TASK ITEM ▸ Only one portion of the data is to be written out: from the line bearing "destruct (_ =?" through the line bearing "counts as running: [Start]". Write it exactly as it appears.

GIVEN RECORDS ▸
(** The wait group counts the loops; a context has at most one loop, and it exists; a
    context that is not done is the current one of a discoverer that runs. *)
Record loop_ok s : Prop := {
  lk_wg : wg s = count_threads in_loop (threads s);
  lk_one ctx : one_thread (loop_of ctx) (threads s);
  lk_ctx t c ctx : threads s !! t = Some c -> loop_of ctx c -> is_Some (ctxs s !! ctx);
  lk_live ctx : ctxs s !! ctx = Some false -> isRunning s = true /\ cancel s = Some ctx;
  lk_run : isRunning s = true -> is_Some (cancel s);
  lk_cancel ctx : cancel s = Some ctx -> is_Some (ctxs s !! ctx);
}.

Ltac d_simpl := cbn [servers interval isRunning cancel wg ctxs threads panicked spawn set_thread set_panicked] in *.

Lemma loop_ok_move s t c c' :
  loop_ok s -> threads s !! t = Some c -> in_loop c' = in_loop c ->
  (forall ctx, loop_of ctx c' -> loop_of ctx c) -> loop_ok (set_thread t c' s).
Proof.
  intros [H1 H2 H3 H4 H5 H6] Ht Hin Hof. constructor; d_simpl; try done.
  - rewrite (count_move in_loop (threads s) t c c' Ht), Hin. lia.
  - intros ctx. eapply one_thread_move; [done|auto|done].
  - intros u d ctx Hu Hd. lookup_cases Hu; eauto.
Qed.

Lemma loop_ok_spawn s c : loop_ok s -> in_loop c = false -> loop_ok (spawn c s).
Proof.
  intros [H1 H2 H3 H4 H5 H6] Hc. assert (forall ctx, loop_of ctx c -> False) as Hno by (by destruct c).
  constructor; d_simpl; try done.
  - rewrite count_spawn, Hc. lia.
  - intros ctx. apply one_thread_spawn; [by eauto|done].
  - intros u d ctx Hu Hd. lookup_cases Hu; [by destruct (Hno ctx)|eauto].
Qed.

(** Cancelling a context. *)
Lemma loop_ok_cancel s ctx b :
  loop_ok s -> is_Some (ctxs s !! ctx) -> (b = isRunning s \/ b = false /\ cancel s = Some ctx) ->
  loop_ok (mkDiscoverer (servers s) (interval s) b (cancel s) (wg s) (<[ctx := true]> (ctxs s))
             (threads s) (panicked s)).
Proof.
  intros [H1 H2 H3 H4 H5 H6] Hx Hb. constructor; d_simpl; try done.
  - intros t c x Ht Hc. apply lookup_insert_is_Some'. right. eauto.
  - intros x Hl. lookup_cases Hl. destruct (H4 x Hl) as [Hr Hc].
    destruct Hb as [->|[-> Hcn]]; [done|]. congruence.
  - intros Hr. destruct Hb as [->|[-> _]]; [by auto|done].
  - intros x Hc. apply lookup_insert_is_Some'. right. auto.
Qed.

Lemma loop_ok_start s :
  loop_ok s -> isRunning s = false ->
  let ctx := fresh (dom (ctxs s)) in
  loop_ok (spawn (DFirst ctx)
    (mkDiscoverer (servers s) (interval s) true (Some ctx) (wg s + 1) (<[ctx := false]> (ctxs s))
       (threads s) (panicked s))).
Proof.
  intros [H1 H2 H3 H4 H5 H6] Hoff ctx. constructor; d_simpl.
  - rewrite count_spawn. simpl. lia.
  - intros x. destruct (decide (x = ctx)) as [->|Hne].
    + apply one_thread_enter. intros (u & c & Hu & Hc). destruct (H3 _ _ _ Hu Hc) as [b Hb].
      by apply fresh_ne in Hb.
    + apply one_thread_spawn; [simpl; congruence|done].
  - intros t c x Ht Hc. lookup_cases Ht; [simpl in Hc; subst; rewrite lookup_insert_eq; by eauto|].
    apply lookup_insert_is_Some'. right. eauto.
  - intros x Hl. lookup_cases Hl; [done|]. destruct (H4 x Hl). congruence.
  - by eauto.
  - intros x [= <-]. rewrite lookup_insert_eq. by eauto.
Qed.

Lemma loop_ok_step s e s' : loop_ok s -> step e s = Some s' -> loop_ok s'.
Proof.
  intros Hok Hs. unfold step in Hs. destruct (panicked s) eqn:Hp; [done|]. destruct e as [| |t tick|ctx].
  - injection Hs as <-. unfold do_start. destruct (isRunning s) eqn:Hr; [by apply loop_ok_spawn|].
    destruct (_ =? 0)%nat; [by apply loop_ok_spawn|]. apply loop_ok_spawn; [|done]. by apply loop_ok_start.
  - injection Hs as <-. unfold do_stop. destruct (isRunning s) eqn:Hr; [|by apply loop_ok_spawn].
    destruct (lk_run s Hok Hr) as [ctx Hc]. cbn [negb].
    replace (match cancel s with Some x => <[x := true]> (ctxs s) | None => ctxs s end)
      with (<[ctx := true]> (ctxs s)) by (by rewrite Hc).
    apply loop_ok_spawn; [|done]. apply loop_ok_cancel; [done|by apply (lk_cancel s Hok)|by right].
  - destruct (threads s !! t) as [c|] eqn:Ht; [|done]. destruct c; simplify_eq.
    + unfold do_ticker. destruct (interval s <=? 0); [|by eapply loop_ok_move].
      destruct Hok. by constructor.
    + by eapply loop_ok_move.
    + unfold do_select in Hs. destruct tick; [simplify_eq; by eapply loop_ok_move|].
      destruct (ctxs s !! ctx) as [[]|]; simplify_eq. destruct Hok as [H1 H2 H3 H4 H5 H6].
      constructor; d_simpl; try done.
      * erewrite count_delete by done. simpl. lia.
      * intros x. by apply one_thread_delete.
      * intros u d x Hu Hd. lookup_cases Hu. eauto.
    + destruct (wg s =? 0); simplify_eq. by eapply loop_ok_move.
  - destruct (ctxs s !! ctx) eqn:Hx; [|done]. injection Hs as <-. rewrite <- Hp. apply loop_ok_cancel; [done|by eauto|by left].
Qed.

Lemma loop_ok_reachable svs iv s : reachable svs iv s -> loop_ok s.
Proof.
  induction 1; [|by eapply loop_ok_step]. by constructor.
Qed.


(** When the parent context is cancelled the loop ends but the discoverer still
    counts as running: [Start] then reports that it is already running although no
    loop is left. *)
Theorem start_after_cancel_fails sv :
  exists s s', run [EStart; ECancelParent 0; ERun 0 false; ERun 0 false] (NewDiscoverer [sv] 1) = Some s /\
    wg s = 0 /\ step EStart s = Some s' /\ wg s' = 0 /\ threads s' !! 2%nat = Some (DReturned true).
Proof. eexists _, _. split_and!; vm_compute; reflexivity. Qed.

(** ** Stop returns *)

Lemma discovery_run_app es1 es2 : forall s, run (es1 ++ es2) s = run es1 s ≫= run es2.
Proof.
  induction es1 as [|e es1 IH]; intros s; [done|]. cbn [run app].
  destruct (step e s); [|done]. apply IH.
Qed.

(** A loop moves to its select and ends there. *)
Definition loop_ended s s' (t : nat) : Prop :=
  threads s' = delete t (threads s) /\ wg s' = wg s - 1 /\ isRunning s' = isRunning s /\
  panicked s' = panicked s.

Lemma select_ends s t ctx :
  panicked s = false -> threads s !! t = Some (DSelect ctx) -> ctxs s !! ctx = Some true ->
  exists s', run [ERun t false] s = Some s' /\ loop_ended s s' t.
Proof.
  intros Hp Ht Hx. eexists. split; [cbn [run]; unfold step, do_select; by rewrite Hp, Ht, Hx|].
  by split_and!.
Qed.

Lemma servers_reachable svs iv s : reachable svs iv s -> servers s = svs.
Proof.
  induction 1 as [|s e s' _ IH Hs]; [done|]. rewrite <- IH. unfold step in Hs.
  destruct (panicked s); [done|].
  destruct e as [| |t tick|ctx]; unfold do_select in Hs; repeat case_match; simplify_eq; try done.
  - unfold do_start. by repeat case_match.
  - unfold do_stop. by repeat case_match.
  - unfold do_ticker. by case_match.
Qed.

(** The interval does not change, and only a bad one makes the discoverer panic. *)
Definition interval_ok (iv : Z) s : Prop := interval s = iv /\ (panicked s = true -> iv <= 0).

Lemma interval_ok_reachable svs iv s : reachable svs iv s -> interval_ok iv s.
Proof.
  unfold interval_ok. induction 1 as [|s e s' _ [IH1 IH2] Hs]; [done|].
  unfold step in Hs. destruct (panicked s) eqn:Hp; [done|].
  destruct e as [| |t tick|ctx]; repeat case_match; simplify_eq; d_simpl; try done.
  - unfold do_start. repeat case_match; d_simpl; by rewrite ?Hp.
  - unfold do_stop. repeat case_match; d_simpl; by rewrite ?Hp.
  - unfold do_ticker. destruct (Z.leb_spec (interval s) 0); d_simpl; [done|by rewrite Hp].
  - by rewrite Hp.
  - unfold do_select in Hs. repeat case_match; simplify_eq; d_simpl; by rewrite Hp.
  - by rewrite Hp.
Qed.

Section stop.
Context (svs : list (list byte)) (iv : Z) (Hpos : 0 < iv).

Lemma no_panic s : reachable svs iv s -> panicked s = false /\ interval s = iv.
Proof.
  intros Hr. destruct (interval_ok_reachable _ _ _ Hr) as [Hiv Hp]. split; [|done].
  destruct (panicked s); [|done]. specialize (Hp eq_refl). lia.
Qed.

RESULT OF THIS EXERCISE ▸
    destruct (_ =? 0)%nat; [by apply loop_ok_spawn|]. apply loop_ok_spawn; [|done]. by apply loop_ok_start.
  - injection Hs as <-. unfold do_stop. destruct (isRunning s) eqn:Hr; [|by apply loop_ok_spawn].
    destruct (lk_run s Hok Hr) as [ctx Hc]. cbn [negb].
    replace (match cancel s with Some x => <[x := true]> (ctxs s) | None => ctxs s end)
      with (<[ctx := true]> (ctxs s)) by (by rewrite Hc).
    apply loop_ok_spawn; [|done]. apply loop_ok_cancel; [done|by apply (lk_cancel s Hok)|by right].
  - destruct (threads s !! t) as [c|] eqn:Ht; [|done]. destruct c; simplify_eq.
    + unfold do_ticker. destruct (interval s <=? 0); [|by eapply loop_ok_move].
      destruct Hok. by constructor.
    + by eapply loop_ok_move.
    + unfold do_select in Hs. destruct tick; [simplify_eq; by eapply loop_ok_move|].
      destruct (ctxs s !! ctx) as [[]|]; simplify_eq. destruct Hok as [H1 H2 H3 H4 H5 H6].
      constructor; d_simpl; try done.
      * erewrite count_delete by done. simpl. lia.
      * intros x. by apply one_thread_delete.
      * intros u d x Hu Hd. lookup_cases Hu. eauto.
    + destruct (wg s =? 0); simplify_eq. by eapply loop_ok_move.
  - destruct (ctxs s !! ctx) eqn:Hx; [|done]. injection Hs as <-. rewrite <- Hp. apply loop_ok_cancel; [done|by eauto|by left].
Qed.

Lemma loop_ok_reachable svs iv s : reachable svs iv s -> loop_ok s.
Proof.
  induction 1; [|by eapply loop_ok_step]. by constructor.
Qed.


(** When the parent context is cancelled the loop ends but the discoverer still
    counts as running: [Start] then reports that it is already running although no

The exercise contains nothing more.